### PROMPT
Needed from the data below: every line from the one with "- by rewrite append_assoc, decode_chunk, IH, prepend_prepend." up to and including the one with "tool_registry None w", repeated exactly and with nothing else.

### MATERIAL SHOWN
Lemma baseData_lookup (prefix timestamp logLevel message k : string) :
  baseData prefix timestamp logLevel message !! k
  = if bool_decide (k = "timestamp") then Some (VString timestamp)
    else if bool_decide (k = "level") then Some (VString logLevel)
    else if bool_decide (k = "message") then Some (VString message)
    else if bool_decide (k = "prefix")
         then (if bool_decide (prefix = EmptyString) then None
               else Some (VString prefix))
    else None.
Proof.
  unfold baseData. rewrite eqb_empty.
  destruct (bool_decide (prefix = EmptyString));
    repeat case_bool_decide; subst; by simplify_map_eq.
Qed.

(** [json.Marshal] accepts a map exactly when it accepts each of its
    values. *)
Lemma encodeObject_is_Some (m : gmap string value) :
  is_Some (json.encodeObject m)
  ↔ map_Forall (λ _ v, is_Some (json.encodeValue v)) m.
Proof.
  unfold json.encodeObject, json.sortedEntries.
  rewrite map_Forall_to_list.
  assert (Forall (uncurry (λ (_ : string) v, is_Some (json.encodeValue v)))
                 (map_to_list m)
          ↔ Forall (uncurry (λ (_ : string) v, is_Some (json.encodeValue v)))
                   (merge_sort json.key_le (map_to_list m))) as ->
    by (by rewrite merge_sort_Permutation).
  set (l := merge_sort json.key_le (map_to_list m)).
  split.
  - intros [j Hj].
    destruct (mapM json.encodeField l) as [fields|] eqn:Hm; [|done].
    assert (is_Some (mapM json.encodeField l)) as Hs by eauto.
    apply mapM_is_Some_1 in Hs. eapply Forall_impl; [exact Hs|].
    intros [k v]. unfold compose, json.encodeField. simpl.
    destruct (json.encodeValue v); [eauto|by intros [? ?]].
  - intros Hall.
    assert (is_Some (mapM json.encodeField l)) as [fields ->].
    { apply mapM_is_Some_2. eapply Forall_impl; [exact Hall|].
      intros [k v]. unfold compose, json.encodeField. simpl.
      by intros [s ->]. }
    by eexists.
Qed.

Lemma not_HasPrefix_empty (c : ascii) (p : string) :
  ¬ HasPrefix EmptyString (String c p).
Proof. intros [rest H]. rewrite append_cons in H. discriminate H. Qed.

(** *** JSON strings *)

Lemma cont_ge (b : N) : json.cont b = true → (128 <=? b)%N = true.
Proof. unfold json.cont. by intros [? _]%andb_prop. Qed.

Lemma not_lt_ge (b : N) : ¬ (b < 128)%N → (128 <=? b)%N = true.
Proof. intros H. apply N.leb_le. lia. Qed.

(** The chunks of a string are well formed and spell the string. *)
Lemma runes_inv_bounded (n : nat) (s : string) :
  (String.length s ≤ n)%nat →
  Forall json.wellFormed (json.runes s)
  ∧ foldr (λ ch acc, json.chunkBytes ch +:+ acc) EmptyString (json.runes s) = s.
Proof.
  revert s. induction n as [|n IH]; intros s Hlen.
  { destruct s; [by split|cbn in Hlen; lia]. }
  assert (∀ ch t, (String.length t ≤ n)%nat → json.wellFormed ch →
            json.chunkBytes ch +:+ t = s →
            Forall json.wellFormed (ch :: json.runes t)
            ∧ foldr (λ ch acc, json.chunkBytes ch +:+ acc) EmptyString
                (ch :: json.runes t) = s) as Hleaf.
  { intros ch t Ht Hwf Hs. destruct (IH t Ht) as [Hw Hr].
    split; [by constructor|]. cbn [foldr]. by rewrite Hr. }
  destruct s as [|c0 s1]; [by split|]. cbn [String.length] in Hlen.
  cbn [json.runes].
  destruct (N.ltb_spec (N_of_ascii c0) 128) as [Hlow|Hhigh].
  { apply Hleaf; [lia|done|done]. }
  assert ((128 <=? N_of_ascii c0)%N = true) as H0 by (apply N.leb_le; lia).
  assert (Forall json.wellFormed (json.Bad c0 :: json.runes s1)
          ∧ foldr (λ ch acc, json.chunkBytes ch +:+ acc) EmptyString
              (json.Bad c0 :: json.runes s1) = String c0 s1) as Hbad
    by (apply Hleaf; [lia|done|done]).
  destruct s1 as [|c1 s2]; [exact Hbad|]. cbn [String.length] in Hlen.
  destruct (json.lead2 _ && json.cont (N_of_ascii c1)) eqn:E2.
  { apply andb_prop in E2 as [_ H1%cont_ge].
    apply Hleaf; [lia| |done]. cbn. by rewrite H0, H1. }
  destruct s2 as [|c2 s3]; [exact Hbad|]. cbn [String.length] in Hlen.
  destruct (json.lead3 _ _ && json.cont (N_of_ascii c2)) eqn:E3.
  { apply andb_prop in E3 as [E3 H2%cont_ge].
    assert ((128 <=? N_of_ascii c1)%N = true) as H1.
    { unfold json.lead3, json.cont in E3. apply N.leb_le.
      repeat match goal with
             | H : _ || _ = true |- _ => apply orb_prop in H as [H|H]
             | H : _ && _ = true |- _ => apply andb_prop in H as [? ?]
             | H : (_ <=? _)%N = true |- _ => apply N.leb_le in H
             | H : (_ =? _)%N = true |- _ => apply N.eqb_eq in H
             end; lia. }
    apply Hleaf; [lia| |done]. cbn. by rewrite H0, H1, H2. }
  destruct s3 as [|c3 s4]; [exact Hbad|]. cbn [String.length] in Hlen.
  destruct (json.lead4 _ _ && json.cont (N_of_ascii c2)
            && json.cont (N_of_ascii c3)) eqn:E4; [|exact Hbad].
  apply andb_prop in E4 as [E4 H3%cont_ge].
  apply andb_prop in E4 as [E4 H2%cont_ge].
  assert ((128 <=? N_of_ascii c1)%N = true) as H1.
  { unfold json.lead4, json.cont in E4. apply N.leb_le.
    repeat match goal with
           | H : _ || _ = true |- _ => apply orb_prop in H as [H|H]
           | H : _ && _ = true |- _ => apply andb_prop in H as [? ?]
           | H : (_ <=? _)%N = true |- _ => apply N.leb_le in H
           | H : (_ =? _)%N = true |- _ => apply N.eqb_eq in H
           end; lia. }
  apply Hleaf; [lia| |done]. cbn. by rewrite H0, H1, H2, H3.
Qed.

Lemma runes_inv (s : string) :
  Forall json.wellFormed (json.runes s)
  ∧ foldr (λ ch acc, json.chunkBytes ch +:+ acc) EmptyString (json.runes s) = s.
Proof. by apply (runes_inv_bounded (String.length s)). Qed.

Lemma prepend_prepend (a b : string) (r : option (string * string)) :
  json.prepend a (json.prepend b r) = json.prepend (a +:+ b) r.
Proof. destruct r as [[body tail]|]; [|done]. cbn. by rewrite append_assoc. Qed.

Lemma prepend_nil (r : option (string * string)) :
  json.prepend EmptyString r = r.
Proof. by destruct r as [[body tail]|]. Qed.

Lemma decode_Byte (c : ascii) (u : string) :
  (N_of_ascii c < 128)%N →
  json.decodeBody (json.escape c +:+ u)
  = json.prepend (String c EmptyString) (json.decodeBody u).
Proof.
  destruct c as [[] [] [] [] [] [] [] []]; intros H;
    first [reflexivity | exfalso; vm_compute in H; discriminate H].
Qed.

Lemma decode_high (bytes u : string) :
  string_forallb (λ c, (128 <=? N_of_ascii c)%N) bytes = true →
  json.decodeBody (bytes +:+ u) = json.prepend bytes (json.decodeBody u).
Proof.
  induction bytes as [|c bytes IH]; intros Hall.
  { by rewrite append_nil_l, prepend_nil. }
  cbn [string_forallb] in Hall. apply andb_prop in Hall as [Hc Hall].
  apply N.leb_le in Hc. rewrite append_cons. cbn [json.decodeBody].
  rewrite (proj2 (N.eqb_neq _ 34)) by lia.
  rewrite (proj2 (N.eqb_neq _ 92)) by lia.
  rewrite (proj2 (N.ltb_ge _ 32)) by lia.
  by rewrite IH, prepend_prepend.
Qed.

Lemma decode_chunk (ch : json.chunk) (u : string) :
  json.wellFormed ch →
  json.decodeBody (json.encodeChunk ch +:+ u)
  = json.prepend (json.coerceChunk ch) (json.decodeBody u).
Proof.
  destruct ch as [c|bytes|c]; cbn [json.wellFormed json.encodeChunk
                                   json.coerceChunk]; intros Hwf.
  - by apply decode_Byte.
  - destruct (String.eqb_spec bytes json.lineSeparator) as [->|_];
      [reflexivity|].
    destruct (String.eqb_spec bytes json.paragraphSeparator) as [->|_];
      [reflexivity|].
    by apply decode_high.
  - reflexivity.
Qed.

Lemma decode_escapeAll (s u : string) :
  json.decodeBody (json.escapeAll s +:+ u)
  = json.prepend (json.coerceUTF8 s) (json.decodeBody u).
Proof.
  unfold json.escapeAll, json.coerceUTF8.
  destruct (runes_inv s) as [Hwf _].
  induction Hwf as [|ch chs Hch _ IH]; cbn [foldr].
  - by rewrite append_nil_l, prepend_nil.
  - by rewrite append_assoc, decode_chunk, IH, prepend_prepend.
Qed.

(** What the encoder writes for a string reads back as the string with
    U+FFFD for each invalid byte. *)
Lemma decodeString_encodeString (s : string) :
  json.decodeString (json.encodeString s) = Some (json.coerceUTF8 s).
Proof.
  unfold json.encodeString, quoted. cbn [json.decodeString].
  change (N_of_ascii dquote =? 34)%N with true. cbv iota.
  rewrite decode_escapeAll. cbn [json.decodeBody].
  change (N_of_ascii dquote =? 34)%N with true. cbn.
  by rewrite append_nil_r.
Qed.

(** A valid UTF-8 string reads back as itself. *)
Lemma coerceUTF8_valid (s : string) :
  json.ValidString s = true → json.coerceUTF8 s = s.
Proof.
  unfold json.ValidString, json.coerceUTF8. intros Hv.
  destruct (runes_inv s) as [_ Hraw]. rewrite <- Hraw at 2. clear Hraw.
  induction (json.runes s) as [|ch chs IH]; [done|].
  cbn [forallb] in Hv. apply andb_prop in Hv as [Hch Hv].
  cbn [foldr]. rewrite IH by done. by destruct ch.
Qed.
(** C6, as the code has it.  A firing calls the router with channel
    [heartbeat], the heartbeat's prompt as text and [cron:<name>] as user
    id; whatever agent the router runs the turn with, the session key it
    composes is [<namespace>:heartbeat:cron:<name>] for the namespace of
    that agent, and it is on this key that the turn runs; [_fire] is this
    call of the router, with what it raises swallowed. *)
Theorem fire_session_key {Env : Type} chat json_loads format_for_summary
        (router : AgentRouter) (tool_registry : ToolRegistry Env)
        (on_result : OnHeartbeatResult Env) (h : Heartbeat) (w : World Env) :
  let c := fire_call h in
  rc_channel c = "heartbeat"
  ∧ rc_user_id c = "cron:" +:+ hb_name h
  ∧ rc_user_text c = hb_prompt h
  ∧ (∀ agent, session_key_of agent c
              = session_prefix agent +:+ ":heartbeat:cron:" +:+ hb_name h)
  ∧ (∃ agent cleaned_text,
       run chat json_loads format_for_summary router c tool_registry None w
       = run_agent_turn chat json_loads format_for_summary
                        (agent_model agent) (system_prompt agent)
                        (session_prefix agent +:+ ":heartbeat:cron:" +:+ hb_name h)
                        tool_registry None cleaned_text 20 100000 w)
  ∧ _fire chat json_loads format_for_summary router tool_registry on_result h w
    = try_except
        (bind (run chat json_loads format_for_summary router c tool_registry None)
              (λ response,
                 match on_result with
                 | Some cb => on_env (cb (hb_name h) response)
                 | None => ret tt
                 end))
        (λ _, ret tt) w.
Proof.
  intros c.
  assert (Hkey : ∀ agent, session_key_of agent c
                          = session_prefix agent +:+ ":heartbeat:cron:" +:+ hb_name h).
  { intros agent. reflexivity. }
  split_and!; [reflexivity|reflexivity|reflexivity|exact Hkey| |reflexivity].
  unfold run.
  destruct (resolve router (rc_user_text c)) as [agent cleaned_text].
  exists agent, cleaned_text. by rewrite Hkey.
Qed.

(** C6 as stated fails: the user id is not the heartbeat's name and the
    session key carries the [cron:] marker. *)
Lemma fire_user_id_is_not_the_name :
  ¬ (rc_channel (fire_call Demo.morning) = "heartbeat"
     ∧ rc_user_id (fire_call Demo.morning) = hb_name Demo.morning
     ∧ rc_user_text (fire_call Demo.morning) = hb_prompt Demo.morning
     ∧ run_session_key Demo.router (fire_call Demo.morning)
       = "agent:main:heartbeat:morning").
Proof. vm_compute. intros (_ & [=] & _). Qed.

Example fire_morning_key :
  run_session_key Demo.router (fire_call Demo.morning)
  = "agent:main:heartbeat:cron:morning".
Proof. reflexivity. Qed.

(** ** The compactor: where it splits *)

Lemma user_at_drop (msgs : list message) (n k : nat) :
  user_at (drop n msgs) k = user_at msgs (n + k).
Proof. unfold user_at. by rewrite lookup_drop. Qed.

Lemma user_at_cons (m : message) (l : list message) (k : nat) :
  user_at (m :: l) (S k) = user_at l k.
Proof. done. Qed.

Lemma user_at_lt (msgs : list message) (i : nat) :
  user_at msgs i = true → (i < length msgs)%nat.
Proof.
  unfold user_at. destruct (msgs !! i) eqn:H; [|done].
  intros _. by apply lookup_lt_Some in H.
Qed.
Lemma count_some m : 0 < count m → ∃ i x, m !! i = Some x ∧ P x = true.
Proof.
  intros Hc. destruct (decide (map_Exists (λ _ x, P x = true) m)) as [(i & x & ? & ?)|Hn]; [by eauto|].
  rewrite (proj2 (count_zero m)) in Hc; [lia|]. intros i x Hi. destruct (P x) eqn:HP; [|done].
  destruct Hn. by exists i, x.
Qed.
End Count.

Lemma count_ext {A} (P Q : A → bool) m : (∀ i x, m !! i = Some x → P x = Q x) → count P m = count Q m.
Proof.
  intros HPQ. unfold count. do 2 f_equal. apply map_filter_ext. intros i x Hi. cbn. by rewrite (HPQ i x Hi).
Qed.

Lemma count_mono {A} (P Q : A → bool) m :
  (∀ i x, m !! i = Some x → P x = true → Q x = true) → count P m ≤ count Q m.
Proof.
  intros HPQ. unfold count. assert (filter (λ x : N * A, P x.2 = true) m ⊆ filter (λ x : N * A, Q x.2 = true) m) as Hsub.
  { apply map_filter_subseteq_ext. intros i x Hi. by apply HPQ with i. }
  apply map_subseteq_size in Hsub. lia.
Qed.

(** Counting sees only the elements that satisfy the predicate. *)
Lemma count_sub {A} (P : A → bool) m m' :
  (∀ i x, m !! i = Some x → P x = true → ∃ y, m' !! i = Some y ∧ P y = true) → count P m ≤ count P m'.
Proof.
  intros Hm. unfold count. rewrite <- !size_dom.
  assert (dom (filter (λ x : N * A, P x.2 = true) m) ⊆ dom (filter (λ x : N * A, P x.2 = true) m')) as Hsub%subseteq_size.
  { intros i. rewrite !elem_of_dom. intros [x [Hx HP]%map_lookup_filter_Some].
    destruct (Hm i x Hx HP) as (y & Hy & HPy). exists y. by apply map_lookup_filter_Some. }
  lia.
Qed.

(** The sum of a number of every element. *)
Definition total {A} (f : A → N) (m : gmap N A) : N := map_fold (λ _ x acc, f x + acc) 0 m.

Lemma total_fresh {A} (f : A → N) m i x : m !! i = None → total f (<[i := x]> m) = f x + total f m.
Proof. intros Hi. unfold total. apply (map_fold_insert_L (λ _ y acc, f y + acc)); [lia|done]. Qed.

Lemma total_update {A} (f : A → N) m i x y : m !! i = Some x → total f (<[i := y]> m) + f x = total f m + f y.
Proof.
  intros Hi. rewrite <- insert_delete_eq, total_fresh by apply lookup_delete_eq.
  rewrite <- (insert_delete_id m i x Hi) at 2. rewrite total_fresh by apply lookup_delete_eq. lia.
Qed.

### RESULT
  - by rewrite append_assoc, decode_chunk, IH, prepend_prepend.
Qed.

(** What the encoder writes for a string reads back as the string with
    U+FFFD for each invalid byte. *)
Lemma decodeString_encodeString (s : string) :
  json.decodeString (json.encodeString s) = Some (json.coerceUTF8 s).
Proof.
  unfold json.encodeString, quoted. cbn [json.decodeString].
  change (N_of_ascii dquote =? 34)%N with true. cbv iota.
  rewrite decode_escapeAll. cbn [json.decodeBody].
  change (N_of_ascii dquote =? 34)%N with true. cbn.
  by rewrite append_nil_r.
Qed.

(** A valid UTF-8 string reads back as itself. *)
Lemma coerceUTF8_valid (s : string) :
  json.ValidString s = true → json.coerceUTF8 s = s.
Proof.
  unfold json.ValidString, json.coerceUTF8. intros Hv.
  destruct (runes_inv s) as [_ Hraw]. rewrite <- Hraw at 2. clear Hraw.
  induction (json.runes s) as [|ch chs IH]; [done|].
  cbn [forallb] in Hv. apply andb_prop in Hv as [Hch Hv].
  cbn [foldr]. rewrite IH by done. by destruct ch.
Qed.
(** C6, as the code has it.  A firing calls the router with channel
    [heartbeat], the heartbeat's prompt as text and [cron:<name>] as user
    id; whatever agent the router runs the turn with, the session key it
    composes is [<namespace>:heartbeat:cron:<name>] for the namespace of
    that agent, and it is on this key that the turn runs; [_fire] is this
    call of the router, with what it raises swallowed. *)
Theorem fire_session_key {Env : Type} chat json_loads format_for_summary
        (router : AgentRouter) (tool_registry : ToolRegistry Env)
        (on_result : OnHeartbeatResult Env) (h : Heartbeat) (w : World Env) :
  let c := fire_call h in
  rc_channel c = "heartbeat"
  ∧ rc_user_id c = "cron:" +:+ hb_name h
  ∧ rc_user_text c = hb_prompt h
  ∧ (∀ agent, session_key_of agent c
              = session_prefix agent +:+ ":heartbeat:cron:" +:+ hb_name h)
  ∧ (∃ agent cleaned_text,
       run chat json_loads format_for_summary router c tool_registry None w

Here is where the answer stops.